И после смерти Алексея Михайловича, при коротком правлении его сына Фёдора Алексеевича (1676-1682 гг.) перемены в западном направлении продолжались. П.В. Седов пишет о том, что при нём наметилась тенденция развития политического строя на манер Речи Посполитой, вынашивался проект учреждения папства в России, продолжалось проникновение элементов польской культуры в обиход царя и придворных[22].
Эти изменения неизбежно повлияли на корпус источников, в том числе на самые важные в Древней Руси – на процесс летописания и судьбу летописных сводов «на краю времён».
Летописание, имевшее в качестве образца «Повесть временных лет», в XVII в. прекращается. Как известно, уже в XVI в., наряду с «каноническими» летописями, появились литературно-исторические произведения. Теперь его отголоски имелись лишь на периферии государства, в присоединённых в минувшее столетие землях. По принципу «свято место пусто не бывает». Новые земли должны были подобающим образом иметь своих легендарных «отцов-основателей», как в своё время Киевская Русь.
В центре же Московского царства эта потребность была уже не актуальна. Да и в самом Московском царстве близится закат. Скоро его место займёт Российская империя. С новой столицей и в другом месте: ближе к Западу.
И именно здесь, в центре Московского царства, началось вырождение традиции летописания. Поздние летописцы (название условное) уже не являлись летописями в строгом смысле слова.

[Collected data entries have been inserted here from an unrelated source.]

(** Lifting the call at [x]: the heap for [σ ++ [id e]], and the way back. *)
Lemma lift_left σ m pre x e suf :
  same_data m0 m → seg m None (headEntry :: (left σ).*1) None →
  left σ = pre ++ (x, e) :: suf → Forall is_call pre.*2 → is_call e →
  ∃ m', lift (Some x) m = Some m' ∧ unlift (Some x) m' = Some m ∧ same_data m m' ∧
    seg m' None (headEntry :: (left (σ ++ [id e])).*1) None ∧
    field n_id (Some x) m' = Some (id e).
Proof.
  intros Hd Hs Hl Hpre Hc.
  destruct (call_node σ m pre x e suf) as (nd & b & r & mid & suf' & Hx & Hi & _ & Hb & -> & Hr & Hri & He & Hrh);
    try done.
  pose proof (left_snoc _ _ _ _ _ _ _ _ Hl Hc He Hrh Hr Hri) as Hl'.
  rewrite Hl in Hs. rewrite fmap_app, fmap_cons, fmap_app, fmap_cons in Hs. simpl in Hs.
  assert (NoDup (headEntry :: pre.*1 ++ x :: mid.*1 ++ b :: suf'.*1)) as Hnd.
  { pose proof (left_fst_NoDup σ) as Hnd. rewrite Hl, fmap_app, fmap_cons, fmap_app, fmap_cons in Hnd.
    simpl in Hnd. apply NoDup_cons. split; [|done]. intros Hin.
    assert (headEntry ∈ (located h).*1) as Hh.
    { assert (headEntry ∈ (left σ).*1) as Hh by (by rewrite Hl, fmap_app, fmap_cons, fmap_app, fmap_cons).
      apply list_elem_of_fmap in Hh as (y & -> & Hy). apply (list_elem_of_fmap_2 fst).
      by apply list_elem_of_filter in Hy as []. }
    rewrite located_fst, elem_of_addrs in Hh. unfold headEntry in Hh. lia. }
  destruct (exists_last (l := headEntry :: pre.*1)) as (k1 & pp & Hk); [done|].
  assert (∀ t, headEntry :: pre.*1 ++ t = k1 ++ pp :: t) as Hkt.
  { intros t. change (headEntry :: pre.*1 ++ t) with ((headEntry :: pre.*1) ++ t).
    by rewrite Hk, <- app_assoc. }
  change (seg m None (headEntry :: pre.*1 ++ x :: mid.*1 ++ b :: suf'.*1) None) in Hs.
  rewrite Hkt in Hs, Hnd.
  destruct (lift_spec m k1 pp x mid.*1 b suf'.*1 nd) as (m' & Hlift & Hun & Hd' & Hx' & Hs'); try done.
  exists m'. split_and!; try done.
  - by rewrite Hl', !fmap_app, Hkt.
  - unfold field. simpl. rewrite Hx', Hx. simpl. by rewrite Hi.
Qed.

Lemma stack_seg calls σ s m mu opens :
  stack calls σ s m mu opens →
  same_data m0 m ∧ seg m None (headEntry :: (left σ).*1) None.
Proof.
  induction 1 as [|calls σ s m mu opens pre x e suf s' m' _ [Hd Hs] Hl Hpre Hc _ _ Hlift].
  - split; [done|]. replace (left []) with (located h); [done|].
    unfold left. symmetry. apply list_filter_all. intros. apply not_elem_of_nil.
  - destruct (lift_left σ m pre x e suf) as (m2 & Hlift2 & _ & Hd2 & Hs2 & _); try done.
    assert (m2 = m') as -> by congruence. split; [by etrans|done].
Qed.

Lemma stack_path calls σ s m mu opens :
  stack calls σ s m mu opens → path stp h (Init model) σ (rest h σ) s.
Proof.
  induction 1 as [|calls σ s m mu opens pre x e suf s' m' _ IH Hl Hpre Hc _ Hs Hlift].
  - rewrite rest_nil. constructor.
  - rewrite rest_snoc. by eapply path_snoc.
Qed.

Lemma stack_partial calls σ s m mu opens :
  stack calls σ s m mu opens → partial_linearization stp h (Init model) σ s.
Proof. intros Hst%stack_path. by apply path_partial in Hst as []. Qed.

(** The ids read off the calls are the lifted operations. *)
Lemma stack_ids calls σ s m mu opens :
  stack calls σ s m mu opens → call_ids m calls = Some σ.
Proof.
  intros Hst. destruct (stack_seg _ _ _ _ _ _ Hst) as [Hd _]. revert Hd.
  assert (Forall2 (λ ca i, ∃ x e, ca_entry ca = Some x ∧ (x, e) ∈ located h ∧ id e = i) calls σ) as H2.
  { induction Hst as [|calls σ s m mu opens pre x e suf s' m' _ IH Hl _ _ _ _ _]; [done|].
    apply Forall2_app; [done|]. apply Forall2_cons. split; [|done].
    exists x, e. split_and!; try done.
    assert ((x, e) ∈ left σ) as Hin by (rewrite Hl; set_solver).
    by apply list_elem_of_filter in Hin as []. }
  intros Hd. apply mapM_Some_2. eapply Forall2_impl; [exact H2|].
  intros ca i (x & e & Hx & Hin & <-). rewrite Hx.
  destruct (holds_same_data _ _ _ _ _ Hd (Hm0_data _ _ Hin)) as (nd & Hm & _ & Hi & _).
  unfold field. simpl. rewrite Hm. simpl. by rewrite Hi.
Qed.

Lemma stack_opens calls σ s m mu opens τ s' :
  stack calls σ s m mu opens → (τ, s') ∈ opens →
  NoDup τ ∧ (List.length τ <= List.length σ)%nat.
Proof.
  induction 1 as [|calls σ s m mu opens pre x e suf s2 m' Hst IH Hl Hpre Hc Hdd Hs Hlift];
    [by intros ?%elem_of_nil|].
  intros [[= -> ->]|Hin]%elem_of_cons.
  - split; [|done]. eapply pl_nodup, stack_partial. by econstructor.
  - destruct (IH Hin) as [? ?]. split; [done|]. rewrite length_app. lia.
Qed.

Lemma stack_calls calls σ s m mu opens :
  stack calls σ s m mu opens → List.length calls = List.length σ.
Proof. intros H%stack_ids. symmetry. by eapply length_mapM in H. Qed.

(** ** The cache *)

Definition rest_set (D : gset Z) : list (entry V) := filter (λ e, id e ∉ D) h.

Lemma rest_set_list σ : rest_set (list_to_set σ) = rest h σ.
Proof. apply list_filter_iff. intros e. by rewrite elem_of_list_to_set. Qed.

Definition nops : Z := Z.quot (zlen h) 2.

Definition bit_ok (b : list Z) : Prop :=
  Bitset.wf b ∧ Bitset.cap b = Bitset.cap (Bitset.newBitset nops).

Lemma ids_nops e : e ∈ h → 0 <= id e < nops.
Proof.
  intros He. destruct (ho_ids _ Hok e He). unfold nops.
  rewrite Z.quot_div_nonneg by lia. pose proof (Z.div_mod (zlen h) 2 ltac:(lia)).
  pose proof (Z.mod_pos_bound (zlen h) 2 ltac:(lia)). lia.
Qed.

Как правило, это единовременно составленные компилятивные сочинения, для которых погодное изложение событий является лишь привычной формой (В.Г. Вовина, 1992). Кстати, погодное изложение событий в летописцах встречается всё реже и реже.
Сам по себе факт отказа от обязательности погодного их представления свидетельствует о новом отношении к времени и истории. Если в «Повести временных лет» монах-летописец не знал, что именно произошло в очередной год, против указания года делал пропуск. Он так поступал потому, чтобыл провиденциалистом, считавшим, что всё в руках Божьих: он не только создал мир и человека, но и управляет им. Поэтому Время владеет человеком, а не человек Временем. Западное же мышление, прежде всего протестантское, опирается на деизм. Его смысл состоит в том, что Бог сотворил мир (и человека в нём) и больше не вмешивается в последующее его развитие. На том основании, что мир дальше развивается по изначально сообщённым ему разумным законам. Как следствие, именно на Западе в XVII в. возникла наука в современном смысле слова. В Московском царстве её пропагандировали учёные монахи, выпускники Киево-Могилянской академии. В.О. Ключевский пишет по этому поводу: «Древнерусская мысль, опутанная преданием, могла только испуганно отшатнуться от такой сотрудницы, а тем паче соперницы. Легко понять, почему знакомство с этой наукой тотчас возбудило в московском обществе тревожный вопрос: безопасна ли эта наука для правой веры и благонравия, для вековых устоев национального быта? Вопрос поднялся ещё в ту минуту, когда проводниками этой науки были у нас свои же православные западнорусские учёные»[23]. Тенденция иного отношения к времени, возникшая уже в конце XVI в. в литературно-исторических произведениях, проникает в летописцы XVII в. Значит, влияние Запада на основополагающий источник несомненно. Впрочем, главное в «Новом летописце», датируемом приблизительно 1630-м г., не в перечне происходивших событий в их последовательности, а в обосновании богоизбранности государя, прославлении новой династии и в опорочивании руководителей Смуты: Б. Годунова и В. Шуйского.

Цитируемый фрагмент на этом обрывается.